送信されたトランザクションは IceBreaker オペレーター間でランダムに分配され、Blockfrost 自身のノードでもミラーされる。Mahut はまた、Trusted Execution Environment とハードウェアアテステーションを用いて、レスポンスが承認済みのソフトウェアとインフラから生成されたことを検証する方法についても言及した。この選択肢は提案における確定の成果物ではない。
ブロックに取り込まれる前に Blockfrost の従業員がトランザクションを閲覧していないことをユーザーが技術的に検証できるかどうかと問われると、Mahut はそのような仕組みは現時点では存在しないと答えた。したがって、ユーザーは本サービスを通じてトランザクションを送信する際、一定の信頼を Blockfrost に置くことになる。

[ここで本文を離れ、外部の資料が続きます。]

(** * DataMaster-MCP: database connectivity and configuration layer

    A shallow embedding of the configuration store
    ([superdataanalysis_mcp/config/config_manager.py], [ConfigManager]),
    the API configuration store's save routine
    ([config/api_config_manager.py]), the database manager
    ([config/database_manager.py], [DatabaseManager]) and the
    temporary-connection flows of [datamaster_mcp/main.py].

    Python values read from JSON are modelled by [jv]; a Python [dict] is
    an association list in insertion order.  Exceptions are the
    constructors of [exn]; code that can raise runs in the state/exception
    monad [M] whose state is the trace of connection events. *)

From Stdlib Require Import String Ascii List Bool ZArith Lia.
Import ListNotations.
Open Scope string_scope.
Set Warnings "-register-all".

(* ------------------------------------------------------------------ *)
(** ** JSON values and Python dictionaries *)

Inductive jv : Type :=
| JNull
| JBool (b : bool)
| JNum (z : Z)
| JStr (s : string)
| JList (l : list jv)
| JObj (d : list (string * jv)).

Definition dict := list (string * jv).

(** Python dictionaries keyed by strings, over any value type. *)
Section Dicts.
Context {V : Type}.

(** [d.get(k)] *)
Fixpoint a_get (k : string) (d : list (string * V)) : option V :=
  match d with
  | [] => None
  | (k', v) :: d' => if String.eqb k k' then Some v else a_get k d'
  end.

(** [d.get(k, default)] *)
Definition a_get_d (k : string) (dflt : V) (d : list (string * V)) : V :=
  match a_get k d with Some v => v | None => dflt end.

(** [k in d] *)
Definition a_mem (k : string) (d : list (string * V)) : bool :=
  match a_get k d with Some _ => true | None => false end.

(** [d[k] = v]: an existing key keeps its position, a new key is appended. *)
Fixpoint a_set (k : string) (v : V) (d : list (string * V)) : list (string * V) :=
  match d with
  | [] => [(k, v)]
  | (k', v') :: d' =>
      if String.eqb k k' then (k', v) :: d' else (k', v') :: a_set k v d'
  end.

(** [del d[k]]: keys of a Python dict are unique, so dropping every
    entry with key [k] removes exactly the one entry. *)
Definition a_del (k : string) (d : list (string * V)) : list (string * V) :=
  filter (fun kv => negb (String.eqb k (fst kv))) d.

End Dicts.

(** Python truthiness of a JSON value: [bool(v)]. *)
Definition truthy (v : jv) : bool :=
  match v with
  | JNull => false
  | JBool b => b
  | JNum z => negb (Z.eqb z 0)
  | JStr s => negb (String.eqb s "")
  | JList l => match l with [] => false | _ => true end
  | JObj d => match d with [] => false | _ => true end
  end.

(** [a or b] on values *)
Definition py_or (a b : jv) : jv := if truthy a then a else b.

(* ------------------------------------------------------------------ *)
(** ** Strings: [str.upper], [str.strip], [in], [startswith] *)

Definition ascii_upper (c : ascii) : ascii :=
  let n := nat_of_ascii c in
  if ((97 <=? n) && (n <=? 122))%nat then ascii_of_nat (n - 32)%nat else c.

Fixpoint str_upper (s : string) : string :=
  match s with
  | EmptyString => EmptyString
  | String c s' => String (ascii_upper c) (str_upper s')
  end.

(** ASCII characters for which Python's [str.isspace] holds:
    [\t \n \v \f \r], the separators [\x1c]-[\x1f], and space. *)
Definition py_space (c : ascii) : bool :=
  let n := nat_of_ascii c in
  (((9 <=? n) && (n <=? 13)) || ((28 <=? n) && (n <=? 32)))%nat.

Fixpoint lstrip (s : string) : string :=
  match s with
  | EmptyString => EmptyString
  | String c s' => if py_space c then lstrip s' else s
  end.

Fixpoint str_rev (s : string) : string :=
  match s with
  | EmptyString => EmptyString
  | String c s' => str_rev s' ++ String c EmptyString
  end.
(** The four ways through [handler]: it raises on a POST with a null
    path, delegates to one of the two routes, or answers 400. *)
Lemma handler_casos excs ev w :
  (caminho_nulo ev ∧ handler_em excs ev tt w = (Raise erro_sem_endswith, w))
  ∨ (rota_criar ev
     ∧ handler_em excs ev tt w = retornar (criar_encurtamento_em excs ev) w)
  ∨ (¬ caminho_nulo ev ∧ ¬ rota_criar ev ∧ rota_resolver ev
     ∧ handler_em excs ev tt w = retornar (redirecionar ev) w)
  ∨ (¬ caminho_nulo ev ∧ ¬ rota_criar ev ∧ ¬ rota_resolver ev
     ∧ handler_em excs ev tt w = (Ok resposta_rota, w)).
Proof.
  assert (bool_decide (httpMethod ev = Some (py "GET"))
          && match campo_get (pathParameters ev) with
             | Some d =>
                 negb (bool_decide (d = ∅))
                 && match d !! py "codigo" with
                    | Some (_ :: _) => true
                    | _ => false
                    end
             | None => false
             end = true ↔ rota_resolver ev) as Hr.
  { unfold rota_resolver. rewrite andb_true_iff, bool_decide_eq_true.
    apply and_iff_compat_l. destruct (pathParameters ev) as [| |d]; cbn [campo_get].
    - split; [discriminate | intros (d & c & ? & _); discriminate].
    - split; [discriminate | intros (d & c & ? & _); discriminate].
    - rewrite andb_true_iff, negb_true_iff, bool_decide_eq_false. split.
      + intros [_ H]. exists d. destruct (d !! py "codigo") as [[|c0 c]|]; try discriminate.
        exists (c0 :: c). repeat split; congruence.
      + intros (d' & c & [= <-] & Hd & Hne). split.
        * intros ->. by rewrite lookup_empty in Hd.
        * rewrite Hd. by destruct c. }
  rewrite (handler_em_eq excs ev w).
  assert (¬ caminho_nulo ev → ¬ rota_criar ev →
          (¬ caminho_nulo ev ∧ ¬ rota_criar ev ∧ rota_resolver ev
           ∧ (if bool_decide (httpMethod ev = Some (py "GET"))
                 && match campo_get (pathParameters ev) with
                    | Some d =>
                        negb (bool_decide (d = ∅))
                        && match d !! py "codigo" with
                           | Some (_ :: _) => true
                           | _ => false
                           end
                    | None => false
                    end
              then retornar (redirecionar ev) w
              else (Ok resposta_rota, w)) = retornar (redirecionar ev) w)
          ∨ (¬ caminho_nulo ev ∧ ¬ rota_criar ev ∧ ¬ rota_resolver ev
             ∧ (if bool_decide (httpMethod ev = Some (py "GET"))
                   && match campo_get (pathParameters ev) with
                      | Some d =>
                          negb (bool_decide (d = ∅))
                          && match d !! py "codigo" with
                             | Some (_ :: _) => true
                             | _ => false
                             end
                      | None => false
                      end
                then retornar (redirecionar ev) w
                else (Ok resposta_rota, w)) = (Ok resposta_rota, w))) as Hresto.
  { intros Hn Hc.
    destruct (bool_decide (httpMethod ev = Some (py "GET")) && _) eqn:Eg.
    - left. split; [exact Hn|]. split; [exact Hc|]. split; [by apply Hr | reflexivity].
    - right. split; [exact Hn|]. split; [exact Hc|]. split; [|reflexivity].
      intros H. apply Hr in H. discriminate H. }
  destruct (bool_decide (httpMethod ev = Some (py "POST"))) eqn:Em.
  - apply bool_decide_eq_true in Em.
    destruct (campo_get_ou (path ev) []) as [c|] eqn:Ec.
    + assert (¬ caminho_nulo ev) as Hn.
      { intros [_ Hp]. rewrite Hp in Ec. discriminate Ec. }
      destruct (endswith c (py "/encurtar")) eqn:Ee.
      * right. left. split; [|reflexivity]. split; [exact Em|].
        apply endswith_spec in Ee as [q ->]. rewrite Ec. by exists q.
      * right. right. apply Hresto; [exact Hn|].
        intros [_ [q Hq]]. rewrite Ec in Hq. injection Hq as ->.
        assert (endswith (q ++ py "/encurtar") (py "/encurtar") = true) as Ht
          by (apply endswith_spec; by exists q).
        rewrite Ht in Ee. discriminate Ee.
    + left. split; [|reflexivity]. split; [exact Em|].
      destruct (path ev); [discriminate Ec | reflexivity | discriminate Ec].
  - apply bool_decide_eq_false in Em. right. right.
    apply Hresto; intros [H _]; exact (Em H).
Qed.

Lemma handler_cresce ev w : cresce w (handler ev tt w).2.
Proof.
  unfold handler.
  destruct (handler_casos boto3_exceptions ev w)
    as [[_ ->] | [[_ ->] | [(_ & _ & _ & ->) | (_ & _ & _ & ->)]]].
  - apply cresce_refl.
  - apply criar_cresce.
  - unfold retornar. cbn [snd].
    destruct (redirecionar_le ev w) as (Ht & Hs & _ & Hf & l & Hl & _).
    repeat split; [by rewrite Ht | done | done | by exists l].
  - apply cresce_refl.
Qed.

Lemma redirecionar_consulta ev w d c :
  pathParameters ev = Valor d → d !! py "codigo" = Some c → c ≠ [] →
  sem_falha w →
  redirecionar ev w =
    (if negb (truthy (url_no_banco w c)) then resposta_nao_encontrado
     else if negb (url_valida (url_no_banco w c)) then resposta_url_corrompida
     else {| statusCode := 301;
             headers := Some [(py "Location", url_no_banco w c)];
             rbody := [] |},
     registrada (GetItem c) w).
Proof.
  intros Hd Hc Hne Hf. unfold redirecionar, exceto_Exception.
  rewrite Hd. unfold bind at 1, lift at 1, campo_item. cbv beta iota.
  unfold bind at 1, ret at 1. rewrite Hc.
  destruct c as [|c0 c]; [congruence|].
  unfold bind, get_item, bind, chamar. rewrite Hf.
  unfold url_no_banco, registrada. cbn [tabela com_chamadas].
  repeat match goal with |- context [if ?b then _ else _] => destruct b end;
    reflexivity.
Qed.

Lemma url_valida_VStr (v : valor) : url_valida v = true → ∃ u, v = VStr u ∧ u ≠ [].
Proof.
  destruct v as [| | | |u| |]; try discriminate. intros H. exists u. split; [done|].
  intros ->. vm_compute in H. discriminate.
Qed.

Lemma url_valida_truthy v : url_valida v = true → truthy v = true.
Proof.
  intros H. apply url_valida_VStr in H as (u & -> & Hu).
  cbn [truthy]. apply negb_true_iff, bool_decide_eq_false. done.
Qed.

(** [criar_encurtamento] when the body does not decode. *)
Lemma criar_indecifravel excs ev w e :
  json_loads (ou (body ev) (py "{}")) = Raise e →
  criar_encurtamento_em excs ev w = (resposta_erro 500 (str_exc e), w).
Proof.
  intros H. unfold criar_encurtamento_em, exceto_Exception, bind, lift.
  by rewrite H.
Qed.

(** ... when the document is no dict. *)
Lemma criar_sem_get excs ev w v e :
  json_loads (ou (body ev) (py "{}")) = Ok v → metodo_get v (py "url") = Raise e →
  criar_encurtamento_em excs ev w = (resposta_erro 500 (str_exc e), w).
Proof.
  intros H1 H2. unfold criar_encurtamento_em, exceto_Exception, bind, lift.
  by rewrite H1, H2.
Qed.

(** ... when the url is absent, empty or invalid. *)
Lemma criar_invalido excs ev w v x :
  json_loads (ou (body ev) (py "{}")) = Ok v → metodo_get v (py "url") = Ok x →
  url_valida x = false →
  criar_encurtamento_em excs ev w = (resposta_url_invalida, w).
Proof.
  intros H1 H2 H3. unfold criar_encurtamento_em, exceto_Exception, bind, lift.
  rewrite H1, H2, H3. cbn [negb]. by rewrite orb_true_r.
Qed.

(** ... when the url is valid: the loop decides. *)
Lemma criar_valido excs ev w v x :
  json_loads (ou (body ev) (py "{}")) = Ok v → metodo_get v (py "url") = Ok x →
  url_valida x = true →
  criar_encurtamento_em excs ev w =
    match tentativas excs 5 x w with
    | (Ok (Some c), w') => (resposta_criado c, w')
    | (Ok None, w') => (resposta_esgotado, w')
    | (Raise e, w') => (resposta_erro 500 (str_exc e), w')
    end.
Proof.
  intros H1 H2 H3. unfold criar_encurtamento_em, exceto_Exception, bind, lift.
  rewrite H1, H2, H3, (url_valida_truthy _ H3). cbn [negb orb].
  by destruct (tentativas excs 5 x w) as [[[c|]|e] w'].
Qed.

(** The table after the loop: one new record under the returned code,
    no change otherwise. *)
Lemma put_item_tabela item w r w' :
  put_item item w = (r, w') →
  match r with
  | Ok _ => ∃ k, item !! py "codigo" = Some (VStr k) ∧ k ≠ []
                 ∧ tabela w !! k = None ∧ tabela w' = <[k := item]> (tabela w)
  | Raise _ => tabela w' = tabela w
  end.
Proof.
  unfold put_item, bind, chamar.
  destruct (falhas w _); [by intros [= <- <-]|].
  destruct (item !! py "codigo") as [[| | | |[|c0 k]| |]|];
    try (by intros [= <- <-]).
  cbn [tabela com_chamadas].
  destruct (tabela w !! (c0 :: k)) eqn:E; [by intros [= <- <-]|].
  unfold gravar. intros [= <- <-]. exists (c0 :: k). by repeat split.
Qed.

同氏は、将来の理事会が内部プロセスへの制御されたアクセスを受け、顧客データを公に開示することなく、運用上のセーフガードが遵守されていることを検証できるようにする可能性に言及した。提案されたガバナンスモデルは制度的な監督を追加するが、スタッフの行動を独立した暗号学的手段で検証する方法をユーザーに提供するものではない。
討議ではまた、所有権、負債、そして Blockfrost が報告する損益分岐点付近の状況を対象とする法的デューデリジェンスに関する疑問も示された。これらの問題に対処する裏付け資料はセッション中には提示されなかった。Mahut は、質問は Input Output と Intersect の法務チームに委ねられていると述べた。
Intersect は正式な契約とマイルストンベースの支払いを通じて本提案を管理する。指定された成果物が完了し独立に検証された後に資金が支払われ、法的主体の設立と知的財産の移転は資金提供期間中に実施される。
今回のガバナンスセッションは、支持者と反対者の間の中立的な討論として構成されたものではなかった。ホストは提案を公に支持し、DReps に賛成票を促した。一方で Mahut は、立場にかかわらず投票を記録するよう DReps に求めて締めくくった。
投票は 7 月 28 日に締め切られる。承認された場合、移行期間中にホスト型 API を維持しつつ、Blockfrost をコミュニティの管理下へ移管する契約手続きが開始される。否決された場合、ソフトウェア自体は公開されたままだが、Blockfrost の既述の計画は、ホスト型サービスの移管から、Cardano のアプリケーション層の重要な部分で現在利用されているインフラの段階的な終了へと転じる。